From there, you can do “subtractive” arranging. “You are like a sculptor chopping away at the woodblock to create a work of art.” Thomas Hoffknecht mentions this in his masterclass. I can relate this to an assemblage artist: finding small fragments of materials as they come to the shore of your “mind”, then you put it together to form an entirely new piece.

8 bar loop, extended to 6 mins in length

This was enlightening as it organizes the creative process by making the artist/producer focus on one thing at a time. The production and “raw material gathering” is where one deals with recording a performance, sound design, programming, and etc. (Steve Roach compares this to the shooting phase in making a film) After one is able to shoot interesting “scenes” and you have all the footage you need, you can proceed to editing the film. Going back to music – arranging.

Sound sculpture

I’m hoping this will translate to more finished works.

Art and Life

Many things are happening in the world today, from the global pandemic, threats to freedom of speech, and racism. I’ve heard people say that in-spite of so-called “progress”they are afraid the younger generation is not in a better place at all. We are confronted with a multitude of social, community, family, and personal issues.

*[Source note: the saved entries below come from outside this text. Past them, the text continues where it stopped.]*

(** The info client and the health client over the server that rejects
    every request. *)
Lemma info_methods_return_zero_with_an_error_witness :
  keeps_reply_on_error (I := rpc.Requester_EndpointRequester (C := rejecting))
    (info.requester (info.NewClient node (30000 * Millisecond)))
  /\ snd (fst (fst (info.GetNodeID
                      (I := rpc.Requester_EndpointRequester (C := rejecting))
                      (info.NewClient node (30000 * Millisecond)) 0%nat)))
     = Some (RemoteError 7 "bad request")
  /\ fst (fst (fst (info.GetNodeID
                      (I := rpc.Requester_EndpointRequester (C := rejecting))
                      (info.NewClient node (30000 * Millisecond)) 0%nat)))
     = ""
  /\ fst (fst (fst (info.IsBootstrapped
                      (I := rpc.Requester_EndpointRequester (C := rejecting))
                      (info.NewClient node (30000 * Millisecond)) "X" 0%nat)))
     = false.
Proof.
  assert (Hkeep :
    keeps_reply_on_error (I := rpc.Requester_EndpointRequester (C := rejecting))
      (info.requester (info.NewClient node (30000 * Millisecond)))).
  { intros method params t reply e.
    apply (rpc_facts.SendRequest_error_keeps_reply (C := rejecting)). }
  assert (Hkeeph :
    keeps_reply_on_error (I := rpc.Requester_EndpointRequester (C := rejecting))
      (health.requester (health.NewClient node (30000 * Millisecond)))).
  { intros method params t reply e.
    apply (rpc_facts.SendRequest_error_keeps_reply (C := rejecting)). }
  split; [exact Hkeep|]. split; [reflexivity|].
  destruct (info_methods_return_zero_with_an_error
              (I := rpc.Requester_EndpointRequester (C := rejecting))
              (info.NewClient node (30000 * Millisecond))
              (health.NewClient node (30000 * Millisecond)) Hkeep Hkeeph 0%nat)
    as (Hnode & _ & _ & _ & _ & Hboot & _).
  split.
  - apply Hnode. cbn. discriminate.
  - apply (Hboot "X"). cbn. discriminate.
Defined.

(** [IssueTx] against the node that fails and still writes the reply:
    the ID written does not come back. *)
Lemma avm_guarded_methods_return_nothing_with_an_error_witness :
  error_value (avm.CallIssueTx [x2a]) = Some (AnID Empty)
  /\ snd (fst (SendRequest scribbler "issueTx" NoArgs TJSONTxID (zero TJSONTxID) 0%nat))
     = Some DecodingError
  /\ JSONTxID_TxID
       (fst (fst (SendRequest scribbler "issueTx" NoArgs TJSONTxID (zero TJSONTxID) 0%nat)))
     = [xff]
  /\ fst (fst (fst (Call_do (I := Scribbler_EndpointRequester)
                      {| avm.requester := scribbler |} (avm.CallIssueTx [x2a]) 0%nat)))
     = AnID Empty.
Proof.
  split; [reflexivity|]. split; [reflexivity|]. split; [reflexivity|].
  apply (avm_guarded_methods_return_nothing_with_an_error
           (I := Scribbler_EndpointRequester) {| avm.requester := scribbler |}
           (avm.CallIssueTx [x2a]) (AnID Empty) 0%nat).
  - reflexivity.
  - cbn. discriminate.
Defined.

(** [Import] on the X chain over the server that rejects every request. *)
Lemma avm_unguarded_methods_return_zero_with_an_error_witness :
  keeps_reply_on_error (I := rpc.Requester_EndpointRequester (C := rejecting))
    (avm.requester (avm.NewClient node "X" (30000 * Millisecond)))
  /\ snd (fst (fst (avm.Import (I := rpc.Requester_EndpointRequester (C := rejecting))
                      (avm.NewClient node "X" (30000 * Millisecond))
                      user "X-avax1to" "P" 0%nat)))
     = Some (RemoteError 7 "bad request")
  /\ fst (fst (fst (avm.Import (I := rpc.Requester_EndpointRequester (C := rejecting))
                      (avm.NewClient node "X" (30000 * Millisecond))
                      user "X-avax1to" "P" 0%nat)))
     = ID_zero.
Proof.
  assert (Hkeep :
    keeps_reply_on_error (I := rpc.Requester_EndpointRequester (C := rejecting))
      (avm.requester (avm.NewClient node "X" (30000 * Millisecond)))).
  { intros method params t reply e.
    apply (rpc_facts.SendRequest_error_keeps_reply (C := rejecting)). }
  split; [exact Hkeep|]. split; [reflexivity|].
  destruct (avm_unguarded_methods_return_zero_with_an_error
              (I := rpc.Requester_EndpointRequester (C := rejecting))
              (avm.NewClient node "X" (30000 * Millisecond)) Hkeep 0%nat)
    as (_ & _ & _ & Himport & _).
  apply (Himport user "X-avax1to" "P"). cbn. discriminate.
Defined.

(** Against the node that fails and still writes the reply, [Import] and
    [ImportAVAX] differ: [Import] returns the ID written. *)
Lemma Import_agrees_with_ImportAVAX_iff_witness :
  avm.Import (I := Scribbler_EndpointRequester) {| avm.requester := scribbler |}
    user "X-avax1to" "P" 0%nat
  <> avm.ImportAVAX (I := Scribbler_EndpointRequester) {| avm.requester := scribbler |}
       user "X-avax1to" "P" 0%nat
  /\ fst (fst (avm.Import (I := Scribbler_EndpointRequester)
                 {| avm.requester := scribbler |} user "X-avax1to" "P" 0%nat))
     = ([xff], Some DecodingError).
Proof.
  split; [|reflexivity].
  intros Heq.
  apply (Import_agrees_with_ImportAVAX_iff (I := Scribbler_EndpointRequester)
           {| avm.requester := scribbler |} user "X-avax1to" "P" 0%nat) in Heq.
  destruct Heq as [Hnone | Hempty]; [discriminate Hnone | discriminate Hempty].
Defined.

End clients_extras_runs.
Definition calculateTDEE (bmr : jsval) (activityLevel : string) : jsval :=
  if negb (truthy bmr) then null
  else
    let multiplier :=
      or_member (prop activityLevel multipliers) (get "sedentary" multipliers) in
    num (ToNumber bmr * multiplier).

Definition workoutCompleted (entry : DailyEntry) : bool :=
  match workout entry with
  | Some w => workout_completed w
  | None => false
  end.

Definition runningCompleted (entry : DailyEntry) : bool :=
  match running entry with
  | Some r => running_completed r
  | None => false
  end.

Definition runningDistance (entry : DailyEntry) : jsval :=
  match running entry with
  | Some r => distance r
  | None => undefined
  end.

Definition exercisesLength (entry : DailyEntry) : option nat :=
  match workout entry with
  | Some w => option_map (@List.length string) (exercises w)
  | None => None
  end.

Definition getWeeklyActivityLevel (weeklyEntries : option (list DailyEntry))
  : string :=
  match weeklyEntries with
  | None | Some [] => "sedentary"%string
  | Some weeklyEntries =>
      let workoutDays := List.length (filter workoutCompleted weeklyEntries) in
      let totalRunDistance :=
        fold_left (fun sum entry => sum + or_num (runningDistance entry) 0)
                  (filter runningCompleted weeklyEntries) 0 in
      let totalExercises :=
        fold_left (fun sum entry =>
                     (sum + match exercisesLength entry with
                            | Some n => n
                            | None => 0
                            end)%nat)
                  (filter workoutCompleted weeklyEntries) 0%nat in
      let score := 0 in
      let score := score + ofnat workoutDays * 10 in
      let score := score + totalRunDistance * 5 in
      let score := score + ofnat totalExercises * 2 in
      if 100 <=? score then "veryActive"%string
      else if 70 <=? score then "active"%string
      else if 40 <=? score then "moderate"%string
      else if 15 <=? score then "light"%string
      else "sedentary"%string
  end.

Definition calculateExerciseCalories (weight : jsval) (exerciseData : DailyEntry)
  : float :=
  if negb (truthy weight) then 0
  else
    let totalCalories := 0 in
    let totalCalories :=
      match workout exerciseData with
      | Some w =>
          if workout_completed w then
            let exercises :=
              match exercises w with Some l => l | None => [] end in
            if (0 <? List.length exercises)%nat then
              let totalMET :=
                fold_left (fun sum exercise =>
                             sum + or_member (prop exercise MET_VALUES) 3.5)
                          exercises 0 in
              let avgMET := totalMET / ofnat (List.length exercises) in
              totalCalories
              + (avgMET * ToNumber weight * WORKOUT_DURATION) / 60
            else totalCalories
          else totalCalories
      | None => totalCalories
      end in
    let totalCalories :=
      match running exerciseData with
      | Some r =>
          if running_completed r then
            let distance := or_num (distance r) 0 in
            let runTime := distance * 10 in
            totalCalories
            + (get "running" MET_VALUES * ToNumber weight * runTime) / 60
          else totalCalories
      | None => totalCalories
      end in
    Math_round totalCalories.

Definition caloriesTotal (entry : DailyEntry) : jsval :=
  match calories entry with
  | Some c => total c
  | None => undefined
  end.

Definition calculateAverages (entries : option (list DailyEntry)) (days : nat)
  : Averages :=
  match entries with
  | None | Some [] =>
      {| avgCalories := 0;
         averages_avgExerciseCalories := Some 0;
         workoutDays := 0;
         runningDays := 0;
         entries := None |}
  | Some entries =>
      let recentEntries := firstn days entries in
      let count := List.length recentEntries in
      let avgCalories :=
        fold_left (fun sum entry => sum + or_num (caloriesTotal entry) 0)
                  recentEntries 0
        / ofnat count in
      let workoutDays := List.length (filter workoutCompleted recentEntries) in
      let runningDays := List.length (filter runningCompleted recentEntries) in
      {| avgCalories := Math_round avgCalories;
         averages_avgExerciseCalories := None;
         workoutDays := workoutDays;
         runningDays := runningDays;
         entries := Some recentEntries |}
  end.

(** The local constants of [predictWeight] past its guard. *)
Module Locals.
Section Body.
Variables (profile : Profile) (dailyEntries : list DailyEntry)
          (currentWeight : jsval).

Definition recentEntries : list DailyEntry :=
  firstn (Nat.min 7 (List.length dailyEntries)) dailyEntries.

Definition averages : Averages :=
  calculateAverages (Some recentEntries) 7.

Definition avgExerciseCalories : float :=
  fold_left (fun sum entry =>
               sum + calculateExerciseCalories currentWeight entry)
            recentEntries 0
  / ofnat (List.length recentEntries).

This has caused me to step back a bit and take stock of what’s been happening. With all these layers simultaneously happening, it is difficult to ignore them. In the creative space, lots of artists have been finding their own ways to express their opinions regarding the issues at hand and I continue to reflect and see how I can do the same.

Music is a way to penetrate the barriers of noise and return back to life. In music (as in art) there are always two layers at play – one is the craft, and the other, the message. The message is transmitted by the craft. Without the craft, one will not be able to deliver the message. The two are inexplicably intertwined.

The gravity of both concepts usually cause the individual to drift back and forth between focusing on the craft, and focusing on the message. I sometimes find myself being engrossed by details of the craft like compositional technique, scales, modes, equipment, audio engineering, arranging, effects, synthesizers, MIDI sequencers, (the list goes on and on). This is an entire universe to be immersed in and it is an exciting part of art.

But I also now know that this is just the first layer. To transcend to the next layer is to be immersed in the message, to the “truth” that it represents. Jean-Michel Basquiat said, “I don’t think about art when I’m working. I try to think about life.” Art is a representation of life, though not always literal, it does capture the awareness and frame of mind by which the creator grasps a certain aspect of life.

The tapestry of life is captured in a multitude of ways: There are songs about love, hate, anger, pain, fear, hope, lack of hope.. songs about government, anti-government, ideologies, philosophy, science, and numerous countless subjects – all having their own merit and bearing.

Aside from this, Music seems to be a very effective way to interact with the consciousness of other human beings as it can be the gateway for deeper pursuit of things in the process of growth. In other words, music may not literally change or transform the world, but it may affect a human being’s thoughts, which will affect their actions, which will ultimately affect their destiny and course of life.

I find that the most uplifting music comes from the direct application of “taking from the deep well of life”. There was an experience to be had and from that the music was born. What’s inspiring is that every moment is an experience and it is ever evolving. The exterior and interior life is full of moments and experiences that can be the seed of art and music. You can take this even further and tap the collective consciousness of human civilization and take the lessons and truths extracted from literature, spirituality, history, myths, archetypes, legends and etc. – These are all endless sources of life which in turn are endless sources of art.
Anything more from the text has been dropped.